Detroit's bankruptcy is hitting a courtroom for the first time as a judge considers what to do with challenges from retirees who claim their pensions are protected by the Michigan Constitution.

The city wants U.S. Bankruptcy Judge Steven Rhodes to put a stop to lawsuits in other courts, especially after an Ingham County judge said state officials ignored the constitution and acted illegally in approving the bankruptcy last week.

Rhodes has scheduled a hearing for Wednesday at 10 a.m. -- in a large courtroom of the United States District Court for the Eastern District of Michigan, which is off Lafayette Avenue in downtown Detroit.

Protesters are planning to gather outside, while lawyers for some of the thousands of creditors arrive early for seats inside.
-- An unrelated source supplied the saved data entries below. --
#[export] Instance saga_apply {S Cmd X} `{DomainEvent X} : Aggregate (instance S Cmd) (saga_event X) :=
  fun i e =>
    match e with
    | eventReceived ev =>
      let seen := <[msg_ID (Envelope ev) := true]> (inst_seen i) in
      match def_handlers (inst_def i) !! eventKey (msg_Type (Envelope ev)) (msg_Version (Envelope ev)) with
      | None => (mkInstance (inst_def i) (inst_state i) (inst_ended i) seen no_decisions, Ok tt)
      | Some h =>
        let '(s', r) := handle h (inst_state i) (Envelope ev) in
        match r with
        | Ok d => (mkInstance (inst_def i) s' (inst_ended i) seen d, Ok tt)
        | Err e => (mkInstance (inst_def i) s' (inst_ended i) seen (lastDecisions i), Err e)
        | Panic m => (mkInstance (inst_def i) s' (inst_ended i) seen (lastDecisions i), Panic m)
        end
      end
    | commandRequested _ => (i, Ok tt)
    | ended => (mkInstance (inst_def i) (inst_state i) true (inst_seen i) (lastDecisions i), Ok tt)
    | other x => (i, Err (EText ("saga " +:+ def_name (inst_def i) +:+ ": unknown stream event " +:+ Quote (EventName x))))
    end.

(** ** Runner *)

Section runner.
Context {S Cmd X W : Type} `{DomainEvent X} `{MarshalEvent X} `{Command Cmd} `{MarshalEvent Cmd} `{VersionedCommand Cmd} `{Store W}.

Record Runner := mkRunner {
  run_def : SagaDefinition S Cmd;
  run_repo : Repository (instance S Cmd) (saga_event X);
  conflictRetries : nat;
}.

Definition NewRunner (zero : S) (def : SagaDefinition S Cmd) (registry : Registry (saga_event X)) : Runner :=
  mkRunner def (mkRepository registry (saga_Category def) (newInstance zero def)) 3.

Implicit Types (r : Runner) (a : Agg (instance S Cmd) (saga_event X)).

(** The [commandRequested] of one decided command. *)
Definition request r (id : string) (md : strmap) (out : OutCommand Cmd) : res CommandRequested :=
  let where_ := "saga " +:+ def_name (run_def r) +:+ "/" +:+ id +:+ ": " in
  if decide (out_Topic out = "")
  then Err (EText (where_ +:+ "command " +:+ CommandName (out_Cmd out) +:+ " has no topic")) else
  try payload := res_wrap (where_ +:+ "encoding " +:+ CommandName (out_Cmd out) +:+ ": ") "" (marshal_event (out_Cmd out)) in
  Ok {| cr_Topic := out_Topic out;
        cr_Key := if decide (out_Key out = "") then id else out_Key out;
        cr_CommandName := CommandName (out_Cmd out);
        cr_ContractVersion := match VersionedCommand_version (out_Cmd out) with Some v => v | None => 1 end;
        cr_Payload := RawJSON payload; cr_Metadata := md |}.

(** The loop over the decided commands. *)
Fixpoint raise_commands r (id : string) (md : strmap) (outs : list (OutCommand Cmd)) a : Agg (instance S Cmd) (saga_event X) * res unit :=
  match outs with
  | [] => (a, Ok tt)
  | out :: rest =>
    match request r id md out with
    | Err e => (a, Err e)
    | Panic m => (a, Panic m)
    | Ok cr =>
      match Raise a (commandRequested cr) with
      | (a', Ok _) => raise_commands r id md rest a'
      | (a', e) => (a', e)
      end
    end
  end.

(** Everything [process] does between loading and saving: [None] when there is
    nothing to do. *)
Definition decide_on r (x : Extractor) (ctx : Context) (id : string) (msg : Message) a
    : option (Agg (instance S Cmd) (saga_event X) * res unit) :=
  if inst_ended (state a) || was_seen (state a) (msg_ID msg) then None else
  Some
    match Raise a (eventReceived (mkEventReceived msg)) with
    | (a1, Ok _) =>
      let decisions := lastDecisions (state a1) in
      let md := match MetadataFromContext x ctx with None => msg_Metadata msg | md => md end in
      match raise_commands r id md (Commands decisions) a1 with
      | (a2, Ok _) => if dec_End decisions then Raise a2 ended else (a2, Ok tt)
      | (a2, e) => (a2, e)
      end
    | (a1, e) => (a1, e)
    end.

(** [process] up to the loaded instance; a new one if the stream is empty. *)
Definition load_instance r (id : string) (w : W) : res (Agg (instance S Cmd) (saga_event X)) * W :=
  let '(loaded, w1) := repo_Load (run_repo r) id w in
  (match loaded with
   | Ok a => Ok a
   | Err e => if errors_Is e (EDomain ErrNotFound) then Ok (new_agg (newAgg (run_repo r))) else Err e
   | Panic m => Panic m
   end, w1).

(** [process]: (done, error), and the store and the captured positions after
    it. [meanwhile] is what the rest of the world does to the store between
    the load and the save. *)
Definition process r (now : Time) (x : Extractor) (meanwhile : W -> W) (ctx : Context) (id : string) (msg : Message)
    (w : W) (h : heap) : bool * res unit * W * heap :=
  let '(loaded, w1) := load_instance r id w in
  match loaded with
  | Err e => (true, Err e, w1, h)
  | Panic m => (true, Panic m, w1, h)
  | Ok a =>
    match decide_on r x ctx id msg a with
    | None => (true, Ok tt, w1, h)
    | Some (a', Ok _) =>
      let '(saved, _, w2, h2) := repo_Save (run_repo r) now x ctx id a' (meanwhile w1) h in
      match saved with
      | Ok _ => (true, Ok tt, w2, h2)
      | Err e => (negb (errors_Is e ErrVersionConflict), Err e, w2, h2)
      | Panic m => (true, Panic m, w2, h2)
      end
    | Some (_, e) => (true, e, w1, h)
    end
  end.

(** The retry loop of [Handler], with [left] = [conflictRetries - attempt]
    attempts after the current one. *)
Fixpoint attempt r (now : nat -> Time) (x : Extractor) (meanwhile : nat -> W -> W) (ctx : Context) (id : string)
    (msg : Message) (left : nat) (w : W) (h : heap) : res unit * W * heap :=
  let '(done, err, w1, h1) := process r (now left) x (meanwhile left) ctx id msg w h in
  match err with
  | Err e =>
    if done then (Err e, w1, h1) else
    match left with
    | O => (Err e, w1, h1)
    | Datatypes.S left' => attempt r now x meanwhile ctx id msg left' w1 h1
    end
  | _ => (err, w1, h1)
  end.

(** The closure [Handler] returns. *)
Definition saga_Handler r (now : nat -> Time) (x : Extractor) (meanwhile : nat -> W -> W) (ctx : Context)
    (msg : Message) (w : W) (h : heap) : res unit * W * heap :=
  match def_handlers (run_def r) !! eventKey (msg_Type msg) (msg_Version msg) with
  | None => (Ok tt, w, h)
  | Some hd =>
    match correlate hd msg with
    | Err _ => (Ok tt, w, h)
    | Panic m => (Panic m, w, h)
    | Ok id => if decide (id = "") then (Ok tt, w, h)
               else attempt r now x meanwhile ctx id msg (conflictRetries r) w h
    end
  end.
End runner.
Arguments Runner : clear implicits.

(** ** The events survive the stream *)

Record requested_valid (c : CommandRequested) : Prop := {
  rv_Topic : utf8_valid (cr_Topic c);
  rv_Key : utf8_valid (cr_Key c);
  rv_CommandName : utf8_valid (cr_CommandName c);
  rv_ContractVersion : in_int64 (cr_ContractVersion c);
  rv_Payload : exists doc, cr_Payload c = RawJSON doc;
  rv_Metadata : optional_map_valid (cr_Metadata c);
}.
Ingham County Circuit Judge Rosemarie Aquilina last week ordered Gov. Rick Snyder to withdraw the bankruptcy filing.

Read: Court suspends lawsuits over Detroit bankruptcy filing

Aquilina said she has jurisdiction because the case is a state issue -- the Michigan Constitution protects pension benefits and Michigan's emergency manager law is in play.

But Detroit Emergency Manager Kevyn Orr has asked the federal bankruptcy court to expedite the Chapter 9 hearings. He wants to move quickly because, 15 months from now, the Detroit City Council will have the power to end his state appointment.

A second bankruptcy hearing is already scheduled in August.